IF I'M UNSERSTANDING SECURITY MODEL ON SQL SERVER I NEED TO CREATE DIFFERENT ROLES ON EVERY SINGLE DATABASE, SPECIFY ACCESS FOR DATABASES, SPECIFY DATABASE ROLES
(PUBLIC, DB_OWNER, DB_DATAREADE, DB_DENYDATAREADER) FOR ROLES CREATED.
I NEED SOME ADVICE TRYING TO CREATE THE BEST WAY TO IMPLEMENT THIS NEW SECURITY MODEL.
July 21, 2006 at 10:01 am
Your understanding is basically correct. You can create a role in each database with the specific permissions required, then assign users to those roles. If there are no sensitive columns or tables, you should use the system security groups.

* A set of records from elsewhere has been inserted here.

Definition sample_permissions (path : string) : option Z :=
  if String.eqb path "/bin/ls" then Some 493
  else if String.eqb path "/root/secret" then None
  else Some 420.

Definition sample_mem (addr len : Z) : bytes := repeat x00 (Z.to_nat len).

(** *** Responses *)

(** [ResultProcessor::Process]: the verdict and the value left in
    [*result]. *)
Definition Process (p : ResultProcessor) (arg : Argument) (result : Z)
  : bool * Z :=
  match p with
  | FdProcessor =>
      if negb (has_fd_arg arg) then (false, result)
      else match arg with
           | fd_arg fd => (true, fd)
           | _ => (true, result)
           end
  end.

(** The [for] loop of [ProcessResponse], over the results still to be
    processed and the processors from index [i] on. *)
Fixpoint ProcessResponse_loop (processors : list ResultProcessor)
    (rs : list Argument) (result : Z) : Z :=
  match rs, processors with
  | r :: rs', p :: processors' =>
      let (ok, result) := Process p r result in
      ProcessResponse_loop processors' rs' (if ok then result else -1)
  | _, _ => result
  end.

(** [SyscallMarshall::ProcessResponse]: the value of [*result] after the
    call, given its value before. *)
Definition ProcessResponse (m : SyscallMarshall) (response : ElevationResponse)
    (result : Z) : Z :=
  let result := int_neg (errno_code response) in
  if Z.of_nat (List.length (result_processors m))
     <? Z.of_nat (List.length (results response))
  then -1
  else ProcessResponse_loop (result_processors m) (results response) result.

End Marshalls.

(** * Properties *)

(** ** Handoff accounting *)

Lemma uint32_int_sub (a b : Z) : uint32 (int_sub a b) = (a - b) mod 2 ^ 32.
Proof.
  unfold uint32, int_sub, int_wrap.
  pose proof (Z.div_mod (a - b + 2 ^ 63) (2 ^ 64) ltac:(lia)) as D.
  set (q := (a - b + 2 ^ 63) / 2 ^ 64) in *.
  replace ((a - b + 2 ^ 63) mod 2 ^ 64 - 2 ^ 63)
    with (a - b + (- q * 2 ^ 32) * 2 ^ 32) by lia.
  apply Z_mod_plus_full.
Qed.

Lemma handoffMessage_complete (bytesRead buffered : Z) :
  handoffMessage None bytesRead buffered =
  (MsgNum_HANDOFF_COMPLETE,
   HandoffCompleteMessage ((bytesRead - buffered) mod 2 ^ 32)).
Proof. unfold handoffMessage. now rewrite uint32_int_sub. Qed.

(** Once the proxy has been set up, [proxySSH] runs it and writes the
    chosen message; that write is all it does afterwards. *)
Lemma proxySSH_ran (E : Env) (scope : Scope) (w : World) (algs : list string) :
  let w1 := w ++ [EvNewProxyConn (ServiceHostname scope)
                                 (ServiceUsername scope) algs] in
  let w2 := w1 ++ [EvProxyRun] in
  let m := handoffMessage (proxy_done E w1) (BytesRead E w2)
                          (BufferedFromServer E w2) in
  knownhosts_OrderHostKeyAlgs E w (ServiceHostname scope) = Ok algs ->
  ssh_NewProxyConn E w = None ->
  proxySSH E scope w =
  (Returned (write_result E w2 stream_control (fst m) (ssh_Marshal E (snd m))),
   w2 ++ [EvWriteControlPacket stream_control (fst m) (Packet_ssh (snd m))
                               (ssh_Marshal E (snd m))]).
Proof.
  intros w1 w2 m Halgs Hnew.
  unfold proxySSH, bind, ask, WriteControlPacket.
  rewrite Halgs, Hnew. fold w1. fold w2. fold m.
  destruct m as [msgNum msg]. reflexivity.
Qed.
(** * PLGA portal: the activity interval model and its overlap queries

    A shallow embedding of the activity routes of [server.js] (the Express
    application of the PLGA portal) and the properties of its creation,
    query and deletion handlers.  The routes are those of the revision
    whose activities have an end date and a full-day flag; the day query
    of the revision before it is kept in [Legacy].

    Conventions of the embedding.
    - A JavaScript string is a [string]: a sequence of character codes,
      compared code by code ([<] and [>=] of JavaScript on two strings,
      [$lte]/[$gte] and the sort of the document store on string fields).
    - The text fields of a request ([date], [endDate], [title], ...) are
      [option string]: [None] is JavaScript's [undefined], an absent field.
      [isFullDay] is compared with [===] against values of several types
      and is a [jsval].
    - The collection behind the [Activity] model is a finite map from
      identifiers to documents.  Its operations are total: an unreachable
      database is outside the model.
    - The clock ([Date.now]) is an argument of the handlers that read it,
      and so is the time zone of the process for the handler that builds
      a [Date]. *)

From Stdlib Require Import ZArith Ascii String DecimalString DecimalPos.
From stdpp Require Import strings gmap sorting.

Local Open Scope Z_scope.

(** ** JavaScript values and strings *)

(** The values a body field can hold, as far as [===] tells them apart.
    [JObject] stands for arrays and objects, which are never [===] to a
    primitive. *)
Inductive jsval : Type :=
| JUndefined
| JNull
| JBool (b : bool)
| JNum (n : Z)
| JStr (s : string)
| JObject.

(** Truthiness of a field that is a string or absent: [truthy v] is
    [Some s] when [v] is the non-empty string [s], and [None] when [!v]
    holds ([undefined] and the empty string are falsy). *)
Definition truthy (v : option string) : option string :=
  match v with
  | Some "" => None
  | Some s => Some s
  | None => None
  end.

(** [a < b]: on two strings the comparison of their character codes; with
    [undefined] on either side both operands become numbers, [undefined]
    becomes [NaN] and the comparison is false. *)
Definition js_lt (a b : option string) : bool :=
  match a, b with
  | Some a, Some b => String.ltb a b
  | _, _ => false
  end.

(** A value in a template literal. *)
Definition template (v : option string) : string := default "undefined" v.

(** ** Documents *)

Definition ObjectId : Type := N.
Definition Timestamp : Type := Z.

(** The file objects multer puts in [req.files]. *)
Module File.
Record t : Type := mk {
    fieldname : string;
    originalname : string;
    mimetype : string;
    size : Z;
    filename : string
}.
End File.

(** [attachmentSchema]. *)
Module Attachment.
Record t : Type := mk {
    fileName : string;
    originalName : string;
    mimeType : string;
    size : Z;
    url : string;
    uploadedAt : Timestamp
}.
End Attachment.

(** [activitySchema]: a document of the collection, after casting and
    defaults. *)
Module Activity.
Record t : Type := mk {
    date : string;
    endDate : string;
    isFullDay : bool;
    title : string;
    category : string;
    phase : string;
    status : string;
    startTime : string;
    endTime : string;
    notes : string;
    attachments : list Attachment.t;
    createdAt : Timestamp
}.
End Activity.

(** [req.body] of the creation route. *)
Module Body.
Record t : Type := mk {
    date : option string;
    endDate : option string;
    title : option string;
    category : option string;
    phase : option string;
    status : option string;
    startTime : option string;
    endTime : option string;
    notes : option string;
    isFullDay : jsval
}.
End Body.

(** A stored document with its [_id], and the collection. *)
Abbreviation Doc := (ObjectId * Activity.t)%type.
Abbreviation Store := (gmap ObjectId Activity.t).

(** ** Responses *)

Inductive MulterError : Type :=
| LIMIT_UNEXPECTED_FILE (field : string).

Inductive response : Type :=
| Created (id : ObjectId) (activity : Activity.t)
    (* res.json({ success: true, activity }) *)
| Listing (activities : list Doc)
    (* res.json({ success: true, activities }) *)
| Success
    (* res.json({ success: true }) *)
| Failure (code : Z) (message : string)
    (* res.status(code).json({ success: false, message }) *)
| Unhandled (err : MulterError).
    (* next(err): the handler of the route is not called *)

(** ** The Activity model *)

(** A [required] string path rejects the empty string. *)
Definition required (s : string) : bool := negb (String.eqb s "").

(** [new Activity({...})] followed by the validation that [save] runs:
    paths left [undefined] take their schema default, the three required
    paths must hold a non-empty string, and [None] is the ValidationError
    that [save] throws. *)
Definition newActivity (now : Timestamp)
    (date endDate : option string) (isFullDay : bool)
    (title category phase status startTime endTime notes : option string)
    (attachments : list Attachment.t) : option Activity.t :=
  match date, endDate, title with
  | Some date, Some endDate, Some title =>
      if required date && required endDate && required title then
        Some {| Activity.date := date;
                Activity.endDate := endDate;
                Activity.isFullDay := isFullDay;
                Activity.title := title;
                Activity.category := default "Other" category;
                Activity.phase := default "Unspecified" phase;
                Activity.status := default "Planned" status;
                Activity.startTime := default "" startTime;
                Activity.endTime := default "" endTime;
                Activity.notes := default "" notes;
                Activity.attachments := attachments;
                Activity.createdAt := now |}
      else None
  | _, _, _ => None
  end.

(** [activity.save()]: the document is stored under a new identifier. *)
Definition save (a : Activity.t) (st : Store) : ObjectId * Store :=
  let id := fresh (dom st) in (id, <[id := a]> st).

(** [Activity.find(filter)], in the order the collection yields. *)
Definition find (filter : Activity.t -> bool) (st : Store) : list Doc :=
  List.filter (fun d => filter d.2) (map_to_list st).

(** [$lte] and [$gte] on a string path. *)
Definition lte (field value : string) : bool := String.leb field value.
Definition gte (field value : string) : bool := String.leb value field.

(** [.sort({ date: 1, startTime: 1, createdAt: 1 })]: the keys are compared
    in this order, each ascending. *)
Definition thenBy (c1 c2 : comparison) : comparison :=
  match c1 with
  | Eq => c2
  | _ => c1
  end.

Another option is create the roles, but work with your Active Directory guys to create NT Groups to move individual logins in and out. Then assign the NT groups to the database roles. This means less administration for you because you're not dealing with individual logins.
I would avoid granting db_owner access to anyone but DBA's because that will allow people to create, change or delete database objects and create all kinds of havoc.
Last bit of advice: do the initial setup using Enterprise Manager. Once you're happy with the permissions setup for the groups, script everything and archive it somewhere safe. That way you can get the ease-of-use that the GUI provides yet still be able to perform mass-updates should they be required. This becomes particularly useful if you need to tweak permissions for a dev or test environment.
Hope this helps.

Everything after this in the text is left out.